Proactive error prevention
According to Gordon, the greatest benefit of the program is that "It prevents the error before it occurs by engendering a complication-oriented approach to surgical practice." He calls it "a preemptive strike for the next generation of surgeons." Other error-reduction programs take place after the fact, while this one occurs before, he notes.
Gordon says his program is directly in line with mainstream thought. "If you look at the [Institute of Medicine] Report’s five recommendations about surgery, the M+M Matrix fulfills each one of them," he asserts. "It’s American surgery’s answer, line by line."

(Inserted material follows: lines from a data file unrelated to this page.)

(** [_detect_gender(voice_name)] *)
Definition _detect_gender (voice_name : string) : string :=
  let name_lower := lower voice_name in
  if any_in female_indicators name_lower then "female"
  else if any_in male_indicators name_lower then "male"
  else "unknown".

(** The loop of [list_voices], from index [i] on. [None]: a name is [None]
    and [_detect_gender] raises on it. *)
Fixpoint list_from (i : nat) (voices : list voice) : option (list voice_info) :=
  match voices with
  | [] => Some []
  | v :: voices' =>
      n ← match name v with
          | Absent => Some "Unknown"
          | IsNone => None
          | Str s => Some s
          end;
      let lang := default ["Unknown"] (languages v) in
      let gender := _detect_gender n in
      rest ← list_from (S i) voices';
      Some ({| vi_index := i; vi_name := n; vi_id := id v;
               vi_languages := lang; vi_gender := gender |} :: rest)
  end.

(** [list_voices()] *)
Definition list_voices (available : bool) (voices : list voice)
  : option (list voice_info) :=
  if negb available then Some [] else list_from 0 voices.

End Selection.

End Voices.

(** ** Command-line entry point ([solution.py]) *)

Module CLI.

(** The [Namespace] that [argparse] returns. *)
Record args := Args {
  text_arg : option text;
  output : option string;
  style : string;
  intensity : Z;
  engine : string;
  voice : option string;
  list_voices : bool;
  status : bool;
  verbose : bool
}.

Section Main.

Variable X : externals.

(** [str.lower] is left open; [voices] are the voices the pyttsx3 engine
    enumerates. *)
Variable lower : string → string.
Variable voices : list Voices.voice.
Lemma trace_last params rows :
  forall previousData st,
    trace daysHeld params previousData rows st <> [] ->
    exists front row stl,
      trace daysHeld params previousData rows st = front ++ [(row, stl)]
      /\ dayLoop daysHeld params previousData rows st = stl
      /\ (St.activePositions stl = []
          \/ exists before, rows = before ++ [row]).
Proof.
  induction rows as [|r rows IH]; simpl; intros prev st Hne; [congruence|].
  destruct (exhausted st); [congruence|].
  set (st1 := dayStep daysHeld params prev r st) in *.
  destruct (trace daysHeld params r rows st1) as [|x xs] eqn:E.
  - exists [], r, st1. split; [reflexivity|].
    destruct rows as [|r2 rows]; simpl in *.
    + split; [reflexivity|]. right. exists []. reflexivity.
    + destruct (exhausted st1) eqn:Ex; [|discriminate E].
      split; [reflexivity|]. left.
      unfold exhausted in Ex. apply andb_true_iff in Ex as [_ Ex].
      apply Nat.eqb_eq in Ex. apply length_zero_iff_nil, Ex.
  - destruct (IH r st1) as (front & row & stl & H1 & H2 & H3).
    + rewrite E. discriminate.
    + exists ((r, st1) :: front), row, stl. rewrite <- E, H1.
      split; [reflexivity|]. split; [exact H2|].
      destruct H3 as [H3 | [before H3]]; [left; exact H3|].
      right. exists (r :: before). rewrite H3. reflexivity.
Qed.

(** X21.  When the series has more than one row, the final capital is the
    equity of the last point of the equity curve: either the loop ran to
    the last row, and the liquidation at that row's close realizes exactly
    the value the point marks the open positions at, or the loop stopped
    early with nothing open, and both are the cash. *)
Theorem final_capital_is_last_equity params first rest :
  validateParams params = true ->
  rest <> [] ->
  exists r front e,
    runSimulation daysHeld params (first :: rest) = Completed r
    /\ Results.equityCurve r = front ++ [e]
    /\ Results.finalCapital r == Equity.equity e.
Proof.
  intros Hv Hne.
  destruct (validateParams_true params Hv) as (Hpos & _).
  destruct (runSimulation_spec daysHeld params first rest Hv)
    as (r & closed & Hr & _ & Hcap & _ & Hliq & _ & _ & He & _).
  assert (Htr : trace daysHeld params first rest (initialState params)
                <> []).
  { destruct rest as [|r1 rest1]; [congruence|]. simpl.
    replace (exhausted (initialState params)) with false; [discriminate|].
    symmetry. unfold exhausted. simpl.
    replace (Qleb (Params.investmentCapital params) 0) with false;
      [reflexivity|].
    symmetry. apply (Qgeb_false 0), Hpos. }
  destruct (trace_last params rest first (initialState params) Htr)
    as (front & row & stl & H1 & H2 & H3).
  fold (loopFinal daysHeld params first rest) in H2.
  assert (Hcurve : St.equityCurve (loopFinal daysHeld params first rest)
                   = map pointOf front ++ [pointOf (row, stl)]).
  { unfold loopFinal. rewrite dayLoop_equity, H1, map_app. reflexivity. }
  rewrite H2 in Hcap, Hliq, He, Hcurve.
  exists r, (map pointOf front), (pointOf (row, stl)).
  split; [exact Hr|]. split.
  - rewrite He. exact Hcurve.
  - unfold pointOf. simpl. rewrite equityOf_markToMarket, Hcap.
    destruct H3 as [Hnil | [before Hlast]].
    + rewrite Hnil in *. inversion Hliq; subst closed. simpl. lra.
    + assert (Hrow : List.last (first :: rest) first = row).
      { rewrite Hlast. change (first :: before ++ [row])
          with ((first :: before) ++ [row]). apply last_last. }
      rewrite Hrow in Hliq.
      pose proof (liquidation_value _ _ _ _ Hliq) as Hval. lra.
Qed.

End RunProperties.

(** ** Concrete instances of the properties of the run *)
Lemma ledger_entries_sized_witness :
  validateParams overdrawnParams = true
  /\ exists r,
      runSimulation noDays overdrawnParams overdrawnSeries = Completed r
      /\ Forall (fun t => 1 <= Trade.baseAmount t) (Results.tradeHistory r).
Proof.
  split; [reflexivity|].
  change overdrawnSeries
    with (priceRow "d0" 100 100 100 100 :: tl overdrawnSeries).
  destruct (ledger_entries_sized noDays overdrawnParams
              (priceRow "d0" 100 100 100 100) (tl overdrawnSeries) eq_refl)
    as (r & Hr & Hs).
  exists r. split; [exact Hr|].
  eapply Forall_impl; [|exact Hs]. intros t (_ & _ & H & _). exact H.
Defined.

Lemma reported_losses_are_stop_exits_witness :
  validateParams defaultParams = true
  /\ exists r,
      runSimulation noDays defaultParams crashSeries = Completed r
      /\ Results.maxConsecutiveLosses r
         = longestLossRun
             (St.tradeHistory
                (loopFinal noDays defaultParams (priceRow "d0" 99 99 99 99)
                           (tl crashSeries))).
Proof.
  split; [reflexivity|].
  change crashSeries with (priceRow "d0" 99 99 99 99 :: tl crashSeries).
  destruct (reported_losses_are_stop_exits noDays defaultParams
              (priceRow "d0" 99 99 99 99) (tl crashSeries) eq_refl)
    as (r & liq & Hr & _ & Hm & _).
  exists r. split; [exact Hr | exact Hm].
Defined.

Lemma without_stop_all_liquidated_witness :
  validateParams noTrailingParams = true
  /\ Params.useTrailingStop noTrailingParams = false
  /\ exists r,
      runSimulation noDays noTrailingParams crashSeries = Completed r
      /\ Results.maxConsecutiveLosses r = 0%nat.
Proof.
  split; [reflexivity|]. split; [reflexivity|].
  change crashSeries with (priceRow "d0" 99 99 99 99 :: tl crashSeries).
  destruct (without_stop_all_liquidated noDays noTrailingParams
              (priceRow "d0" 99 99 99 99) (tl crashSeries) eq_refl eq_refl)
    as (r & Hr & _ & _ & Hm).
  exists r. split; [exact Hr | exact Hm].
Defined.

He also predicts the program will help spur surgical recruitment among medical students, which is in serious decline. "In March, for the first time ever, all the available slots did not fill," Gordon says. "This can become the premier medical educational tool. If you take a med student and put him in the audience of an up-and-running program, it becomes a powerful recruitment tool for surgery. Talk about creating a role model. . ."
Because the program launched in June 2001, it is too early to track error reduction, Gordon says. "We do have a complete track record of what we have discussed," he notes. "I think it will take three to four years, but you must admit, if you throw away all the statistics and just look at the concept of grooming a surgeon with an eye on error and complication, this should lead to a decrease in errors."